Segunda-feira, Outubro 31, 2005
UM POUCO MAIS DE VÍRGULAS
Se eu pudesse controlar os ímpetos da minha geração, com certeza poria um pouco mais de vírgulas em seu enredo. São facultativas, eu sei, mas uma vírgula aqui, outra ali, devolveriam a poesia aos nossos valores, há tempos perdidos nas apertadas entrelinhas do compasso moderno.
Um pouco mais de tempo diário no convívio familiar, para absorvermos as lições mais valiosas da vida.
Um intervalo maior antes de decidirmos o resto de nossas vidas nas inscrições dos vestibulares.
Uma pausa entre a praia e a academia, para a dedicação ao exercício cerebral e armazenamento de qualquer conteúdo digno de ser expressado numa conversa informal.
Um suspiro antes do beijo, que já não rouba o ritmo dos corações banalizados por uma sexualidade cada vez mais seca de sentimentos e valores.
Uma vírgula entre o primeiro beijo e a não mais esperada noite de amor.

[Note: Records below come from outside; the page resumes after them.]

Lemma Authenticate_inv token role db p :
  Authenticate token role db = Ok p →
  ∃ key row projects, db.(relay_credentials) !! key = Some row ∧ row.(rc_token_hash) = tokenHash token ∧
    row.(rc_active) = true ∧ key.1.2 = role ∧ unmarshalProjects row.(rc_projects_json) = Some projects ∧
    p = authenticated key projects.
Proof.
  unfold Authenticate. intros H. apply bind_Ok in H as ([] & _ & H).
  set (P := λ kv : Device * string * Z * RelayCredentialRow, _) in H.
  destruct (rowsWhere P _) as [|[[[device ro] g] row] rest] eqn:E; [done|].
  assert ((device, ro, g, row) ∈ rowsWhere P db.(relay_credentials)) as [Hl Hp]%rowsWhere_elem by (rewrite E; by left).
  unfold P in Hp. cbn in Hl, Hp. inv_ok. inv_bool. exists (device, ro, g), row. eexists. by split_and!.
Qed.

Lemma Authenticate_intro token db key row projects :
  credentials_ok db → db.(relay_credentials) !! key = Some row → row.(rc_token_hash) = tokenHash token →
  row.(rc_active) = true → token ≠ "" → key.1.2 = RoleDaemon ∨ key.1.2 = RoleBrowser →
  unmarshalProjects row.(rc_projects_json) = Some projects → Forall (λ project, validID project = true) projects →
  Authenticate token key.1.2 db = Ok (authenticated key projects).
Proof.
  intros Hok Hrow Hh Ha Ht Hrole Hu Hp. unfold Authenticate.
  assert ((token == "") || ((key.1.2 != RoleDaemon) && (key.1.2 != RoleBrowser)) = false) as ->.
  { rewrite (proj2 (String.eqb_neq _ _) Ht). by destruct Hrole as [-> | ->]. }
  cbn [fail_if mbind result_bind]. set (P := λ kv : Device * string * Z * RelayCredentialRow, _).
  assert ((key, row) ∈ rowsWhere P db.(relay_credentials)) as Hin.
  { apply rowsWhere_elem. split; [done|]. unfold P. cbn. by rewrite Hh, Ha, !String.eqb_refl. }
  destruct (rowsWhere P _) as [|[[[device ro] g] row'] rest] eqn:E; [by apply not_elem_of_nil in Hin|].
  assert ((device, ro, g, row') ∈ rowsWhere P db.(relay_credentials)) as [Hl HP]%rowsWhere_elem by (rewrite E; by left).
  unfold P in HP. cbn in Hl, HP. inv_bool.
  assert (key = (device, ro, g)) as -> by (eapply (co_hash _ Hok); [done..|congruence]).
  assert (row' = row) as -> by congruence. rewrite Hu. cbn [non_nil mbind result_bind].
  assert (forallb validID projects = true) as -> by by apply forallb_forall, List.Forall_forall.
  done.
Qed.

Lemma checkProject_Ok seen project seen' :
  checkProject seen project = Ok seen' → validID project = true.
Proof. unfold checkProject. intros H. inv_ok. inv_bool. done. Qed.

Lemma checkProjects_Ok seen projects seen' :
  for_each checkProject seen projects = Ok seen' → Forall (λ project, validID project = true) projects.
Proof.
  revert seen. induction projects as [|project projects IH]; intros seen H; [constructor|]. cbn in H.
  apply bind_Ok in H as (seen1 & H1 & H). constructor; [by eapply checkProject_Ok|by eapply IH].
Qed.

Lemma rotate_valid credential db db' :
  RotateCredential credential db = (db', Ok tt) →
  (credential.(RelayCredential_Role) = RoleDaemon ∨ credential.(RelayCredential_Role) = RoleBrowser) ∧
  credential.(RelayCredential_Token) ≠ "" ∧ Forall (λ project, validID project = true) credential.(RelayCredential_Projects).
Proof.
  unfold RotateCredential. intros [(a & H & _)|[_ ?]]%transact_cases; [|done].
  apply bind_Ok in H as ([] & Hv & H). apply bind_Ok in H as (seen & Hp & _). apply checkProjects_Ok in Hp.
  apply fail_if_Ok in Hv. inv_bool. split_and!; [|intros E; rewrite E in *; done|done].
  match goal with H : (_ != RoleDaemon) && _ = false |- _ => apply andb_false_iff in H as [H|H]; apply negb_false_iff, String.eqb_eq in H; auto end.
Qed.

(** A rotation replaces. After a successful [RotateCredential] the new token
    authenticates as exactly the device, the generation and the projects of the
    rotation, and no other token authenticates for that device in that role: one
    that does has the digest of the new one and is the same principal. The encoding
    of the projects is assumed to be read back as it was written. *)
Theorem rotation_replaces credential db db' :
  relay_reachable db → typed_op (OpRotateCredential credential) →
  unmarshalProjects (marshalProjects credential.(RelayCredential_Projects)) = Some credential.(RelayCredential_Projects) →
  RotateCredential credential db = (db', Ok tt) →
  let device := (credential.(RelayCredential_AccountID), credential.(RelayCredential_DeviceID)) in
  let holder := mkPrincipal device.1 device.2 credential.(RelayCredential_Role)
                  credential.(RelayCredential_Generation) (list_to_set credential.(RelayCredential_Projects)) in
  Authenticate credential.(RelayCredential_Token) credential.(RelayCredential_Role) db' = Ok holder ∧
  ∀ token p, Authenticate token credential.(RelayCredential_Role) db' = Ok p → deviceOf p = device →
    tokenHash token = tokenHash credential.(RelayCredential_Token) ∧ p = holder.
Proof.
  intros Hr Ht Hjson H. cbv zeta. destruct (rotate_valid _ _ _ H) as (Hrole & Htoken & Hprojects).
  set (device := (credential.(RelayCredential_AccountID), credential.(RelayCredential_DeviceID))). set (role := credential.(RelayCredential_Role)) in *.
  set (key := (device, role, credential.(RelayCredential_Generation))).
  pose proof (credentials_ok_rotate _ _ _ _ Ht H (reachable_credentials _ Hr)) as Hok.
  set (row := mkRelayCredentialRow (tokenHash credential.(RelayCredential_Token))
                (marshalProjects credential.(RelayCredential_Projects)) true).
  assert (db'.(relay_credentials) !! key = Some row) as Hrow.
  { apply rotate_inv in H as [[-> H]|(_ & _ & _ & _ & _ & ->)]; [by apply H|]. cbn. by rewrite lookup_insert_eq. }
  split; [by eapply (Authenticate_intro _ _ key row)|].
  intros token p ([[d ro] g] & row' & projects & Hrow' & Hh & Ha & Ero & Hu & ->)%Authenticate_inv Hdev.
  cbn in Ero, Hdev. destruct d as [account dev]. cbn in *. injection Hdev as -> ->. subst ro.
  assert (g = credential.(RelayCredential_Generation)) as ->.
  { apply Z.le_antisymm; [by apply (co_latest _ Hok key (device, role, g) row row')|].
    by apply (co_latest _ Hok (device, role, g) key row' row). }
  assert (Some row' = Some row) as [= ->] by (etrans; [symmetry; exact Hrow'|exact Hrow]). cbn in *.
  rewrite Hjson in Hu. injection Hu as <-. by split.
Qed.

End relay.

Lemma rotation_replaces_witness :
  Authenticate (remote := sample_remote) "browser-token" RoleBrowser credentialDB = Ok laptopBrowser ∧
  ∀ token p, Authenticate (remote := sample_remote) token RoleBrowser credentialDB = Ok p → deviceOf p = ("alice", "laptop") →
    tokenHash (remote := sample_remote) token = tokenHash (remote := sample_remote) "browser-token" ∧ p = laptopBrowser.
Proof.
  apply (rotation_replaces (remote := sample_remote) browserCredential (RotateCredential (remote := sample_remote) daemonCredential RelayDB_empty).1);
    [|cbn; unfold two64; lia|vm_compute; reflexivity..].
  apply (perform_reachable (remote := sample_remote) _ (OpRotateCredential daemonCredential) _ relay_empty); [|reflexivity].
  cbn. unfold two64. lia.
Defined.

Um pouco mais de vírgulas e de todas as entrelinhas que elas podem trazer. É disso que essa geração reticencial precisa.
Escapuliu, por acaso:
A distância me ajuda a idealizar as pessoas e eu passo a amá-las em mim e não no que elas são. E não me importa: se assim eu me sinto melhor, prefiro me iludir e cultivar meus mais virtuosos sentimentos (despretensiosamente, é claro).
Viva cada dia como se fosse de propósito.